While at Google, I was lucky to have worked with Alfred Spector as a research scientist and research manager for nearly 6 years, and was deeply touched by his generosity of spirit. He, along with my manager, was supportive of the work of my team, and I’m grateful for the work we were able to do there, among them: building the core small-to-midsize machine learning libraries, building one of the first machine learning as a service platforms (the Google Prediction API), and building a real-time collaborative data science platform on top of the iPython notebook called “coLaboratory”. In addition this work, we were also able to do some academic research.

During my time there, I was also able to see first hand his views of the “hybrid research model”. I have some very strong views about it, and though Alfred is obviously not here to respond, I hope to explain it adequately and explain my concerns about it.

In a 2014 paper, Alfred Spector and colleagues explained their thoughts on the hybrid research model at Google. The core idea of the hybrid research model is that there should be no division between “research” and “practice”, and that research activities are organized “pragmatically” which means, I’ll posit, organized in deference to short-term, 1–3 year, business priorities, not to research which could be 10 or more years out.

The hybrid research model is positioned in contrast to an older style of industrial research, exemplified by Bell Labs. Bell Labs, was, for me, the dream of industrial research. Bell Labs ushered in the digital age with the invention of the transistor, incubating information theory, speech recognition, and many many other key inventions. What made Bell Labs so inspirational for me, was its focus on basic research — research with a decade long research horizon, the freedom for its researchers to explore.
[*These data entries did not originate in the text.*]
(** * queue-run: dispatch and middleware engine

    A shallow embedding of the request/job dispatch code of queue-run
    (queue jobs, WebSocket messages, the Lambda/HTTP adapter, URL
    templates and the function loader) together with the properties
    that its specification states about it.

    Conventions of the embedding:
    - JavaScript strings and Buffers are byte strings ([string]); a text
      is represented by its UTF-8 encoding, so [Buffer.from(text)] and
      [buffer.toString("utf-8")] are the identity;
    - JavaScript numbers are integers ([Z]); times are milliseconds;
    - [async] functions run on a virtual clock: a user supplied callback
      is described by how long it takes to settle and how it settles. *)

From stdpp Require Import base strings gmap list pretty.
From Stdlib Require Import ZArith Lia Ascii.


Open Scope Z_scope.

Set Warnings "-register-all,-clear-no-such-hyp".

(** ** JavaScript values *)

Module JS.

(** A fetch [Response]: status, headers and an optional body. *)
Record Response := mkResponse {
  status : Z;
  headers : list (string * string);
  body : option string
}.

Inductive Value :=
| VUndefined
| VNull
| VBool (b : bool)
| VNumber (n : Z)
| VString (s : string)
| VBuffer (bytes : string)
| VArray (items : list Value)
| VObject (fields : list (string * Value))
| VFunction (source : string)
| VError (name message : string)
| VResponse (r : Response).

(** [typeof v] *)
Definition typeof (v : Value) : string :=
  match v with
  | VUndefined => "undefined"
  | VBool _ => "boolean"
  | VNumber _ => "number"
  | VString _ => "string"
  | VFunction _ => "function"
  | VNull | VBuffer _ | VArray _ | VObject _ | VError _ _ | VResponse _ =>
      "object"
  end.

(** ToBoolean: the values that [if], [!] and [||] treat as true. *)
Definition truthy (v : Value) : bool :=
  match v with
  | VUndefined | VNull => false
  | VBool b => b
  | VNumber n => negb (Z.eqb n 0)
  | VString s => negb (String.eqb s "")
  | _ => true
  end.

(** [a || b] *)
Definition or_else (a b : Value) : Value := if truthy a then a else b.

(** [error instanceof Error], [v instanceof Response] *)
Definition instanceof_Error (v : Value) : bool :=
  match v with VError _ _ => true | _ => false end.

Definition join (sep : string) (l : list string) : string :=
  match l with
  | [] => ""
  | x :: r => fold_left (fun acc y => acc +:+ sep +:+ y) r x
  end.

(** [String(v)] *)
Fixpoint String_ (v : Value) : string :=
  match v with
  | VUndefined => "undefined"
  | VNull => "null"
  | VBool true => "true"
  | VBool false => "false"
  | VNumber n => pretty n
  | VString s => s
  | VBuffer b => b
  | VArray items =>
      join "," (map (fun x => match x with
                             | VUndefined | VNull => ""
                             | _ => String_ x
                             end) items)
  | VObject _ => "[object Object]"
  | VFunction src => src
  | VError name message =>
      if String.eqb name "" then message
      else if String.eqb message "" then name
      else name +:+ ": " +:+ message
  | VResponse _ => "[object Response]"
  end.

(** [new Error(message)] *)
Definition Error (message : string) : Value := VError "Error" message.

(** [error instanceof Error ? error : new Error(String(error))] *)
Definition asError (error : Value) : Value :=
  if instanceof_Error error then error else Error (String_ error).

(** [object.name] for the properties of an object; a property that is
    not there reads as [undefined]. *)
Fixpoint get (fields : list (string * Value)) (name : string) : Value :=
  match fields with
  | [] => VUndefined
  | (k, v) :: r => if String.eqb k name then v else get r name
  end.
It married this with a rigorous selection of the best scientists and vigorous internal debate and competition. The work these scientists performed, and published or patented, significantly enabled our national prominence in the computer industry.
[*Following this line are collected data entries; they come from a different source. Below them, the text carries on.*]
(** X22.  [supabase_backup.py]: for one table, the worker of the
    multithreaded mode followed by the handling of its result does what the
    turn of the sequential loop does: the same requests, the same entry
    and the same counters. *)
Theorem worker_agrees_with_sequential_loop {St : Type}
        (exec : op -> St -> result json * St)
        (fuel : nat) (previous_backup prev_timestamp : json) (force_full : bool)
        (table : string) (p : BackupSupabase.progress) (w : world St) :
  (if Py.truthy previous_backup
   then m ← Py.subscript previous_backup "metadata"; Py.subscript m "timestamp"
   else mret JNull) = Ok prev_timestamp ->
  SupabaseBackup.backup_tables exec fuel previous_backup prev_timestamp force_full
                               [table] p w
  = match SupabaseBackup.fetch_table_with_progress exec fuel previous_backup force_full
                                                   table w with
    | Some (r, w1) =>
        Some (SupabaseBackup.collect previous_backup force_full p (table, r), w1)
    | None => None
    end.
Proof.
  intros Hts. simpl. unfold SupabaseBackup.fetch_table_with_progress.
  destruct (Common.fetch_table_data exec fuel table w) as [[cur w1]|]; [|reflexivity].
  unfold SupabaseBackup.table_step.
  destruct (SupabaseBackup.previous_data_of (files w1) previous_backup force_full table)
    as [previous|msg] eqn:Eprev; simpl; [|reflexivity].
  destruct (Common.compare_table_data (JList cur) previous) as [c|msg] eqn:Ec; simpl;
    [|reflexivity].
  destruct (negb (Common.changed c) && negb force_full) eqn:Eun.
  - destruct c as [|h|h a r cc pc]; try discriminate. simpl.
    apply compare_same in Ec as [_ Hnn].
    destruct (Py.truthy previous_backup) eqn:Etr.
    + apply bind_Ok in Hts as (m & Hm & Hts). rewrite Hm. simpl. rewrite Hts.
      reflexivity.
    + exfalso. apply Hnn. unfold SupabaseBackup.previous_data_of in Eprev.
      rewrite Etr in Eprev. simpl in Eprev. now injection Eprev as <-.
  - destruct (0 <? Z.of_nat (length cur)); reflexivity.
Qed.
No doubt, there was work at AT&T that was practical, and immediate — notably the improvement of the telephony system, and then the development of the transistor. But the organization of the research group was not designed to build product directly. Bell Labs had an engineering division, whose job was to take the inventions and make them practical. For example, once the junction transistor was invented, engineering had to figure out how to mass produce it. That was certainly an important part of research, but it was also very practical. But within Bell labs, there was a significant number of people who were doing basic research without an immediate company need, and they were embedded instead of with engineering groups, with each other, seated close to encourage serendipitous discoveries.
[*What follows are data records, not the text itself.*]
(** * ASHWAM evaluation harness: matcher, document scorer, corpus aggregator

    A shallow embedding of [scorer.py] and [ashwam_types.py], and of the loop
    of [main.py] that scores a corpus.

    Conventions of the embedding:
    - a Python [str] is a [string] whose characters are code points below 256;
    - a Python [int] is a [Z]; [len] yields [Z.of_nat] of a list length;
    - a Python [float] is read in two ways. In the first part of the program
      it is the rational it stands for ([Q]); equalities between computed
      ratios are then stated with [==] (equality of rationals), and hold in
      exact arithmetic. The module [Binary64] embeds the scorer a second
      time with IEEE 754 doubles, rounding and [OverflowError] included;
      what depends on rounding is stated there;
    - an exception is a value of [PyError] carried by the [result] monad, so
      that "does not raise" is a statement and not an assumption;
    - a [set] is a [gset], a [dict] with string keys is a [gmap].

    The file has three parts: the program, the notions in which the
    specification talks about it, and the properties. *)

From Stdlib Require Import ZArith QArith Qfield Lia Lqa String Ascii List.
From Stdlib Require Import Sorting.Permutation Sorting.Sorted.
From Stdlib Require Floats.SpecFloat.
From stdpp Require Import base option list sorting gmap sets strings.

(** * The program *)

(** ** Python values: exceptions, loops, numbers, strings *)

(** The exceptions of the scorer; [OverflowError] arises in double
    arithmetic only. *)
Inductive PyError : Set :=
| ZeroDivisionError
| IndexError
| OverflowError.

Inductive result (A : Type) : Type :=
| Ok (a : A)
| Raise (e : PyError).
Arguments Ok {A} a.
Arguments Raise {A} e.

#[global] Instance result_ret : MRet result := fun A a => Ok a.
#[global] Instance result_bind : MBind result := fun A B f m =>
  match m with
  | Ok a => f a
  | Raise e => Raise e
  end.

(** [for x in l: body], the loop state threaded through the body. *)
Fixpoint for_loop {A S : Type} (l : list A) (body : S -> A -> result S)
    (s : S) : result S :=
  match l with
  | [] => Ok s
  | x :: l' => s' ← body s x; for_loop l' body s'
  end.

(** [enumerate(l)] *)
Fixpoint enumerate_from {A : Type} (n : nat) (l : list A) : list (nat * A) :=
  match l with
  | [] => []
  | x :: l' => (n, x) :: enumerate_from (S n) l'
  end.
Definition enumerate {A : Type} (l : list A) : list (nat * A) :=
  enumerate_from 0 l.

(** [l[i]] for a non-negative index *)
Definition getitem {A : Type} (l : list A) (i : nat) : result A :=
  match l !! i with
  | Some x => Ok x
  | None => Raise IndexError
  end.

(** [a < b] on floats *)
Definition Qlt_bool (a b : Q) : bool :=
  (Qnum a * QDen b <? Qnum b * QDen a)%Z.

(** [a / b] on two ints (true division) *)
Definition int_truediv (a b : Z) : result Q :=
  if (b =? 0)%Z then Raise ZeroDivisionError
  else Ok (inject_Z a / inject_Z b)%Q.

(** [a / b] on two floats *)
Definition float_truediv (a b : Q) : result Q :=
  if Qeq_bool b 0 then Raise ZeroDivisionError else Ok (a / b)%Q.

(** [a / b] with [a] a float and [b] an int *)
Definition float_int_truediv (a : Q) (b : Z) : result Q :=
  float_truediv a (inject_Z b).

(** [len(l)] *)
Definition len {A : Type} (l : list A) : Z := Z.of_nat (length l).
The hybrid research model proposes something different. The hybrid research model, embeds, as it were, researchers as practitioners.The thought was always that you would be going about your regular run of business, would face a need to innovate to solve a crucial problem, and would do something novel. At that point, you might choose to work some extra time and publish a paper explaining your innovation. In practice, this model rarely works as expected. Tight deadlines mean the innovation that people do in their normal progress of business is incremental.

When I was a research scientist, I always placed my academic work apart from the development work I did. I built the core machine learning libraries and separately looked at distributed optimization. Sometimes the two intersected, but often they were entirely separate. This model worked for me, but it was difficult to support this kind of research activities that were off the beaten path, and my colleagues all struggled to organize their work similarly. This was the only workable systems since the incentive structure doesn’t explicitly reward research publications, and since it isn’t explicitly rewarded, it means it truly isn’t paid for. The only way to do research within the hybrid model is as a uncompensated effort.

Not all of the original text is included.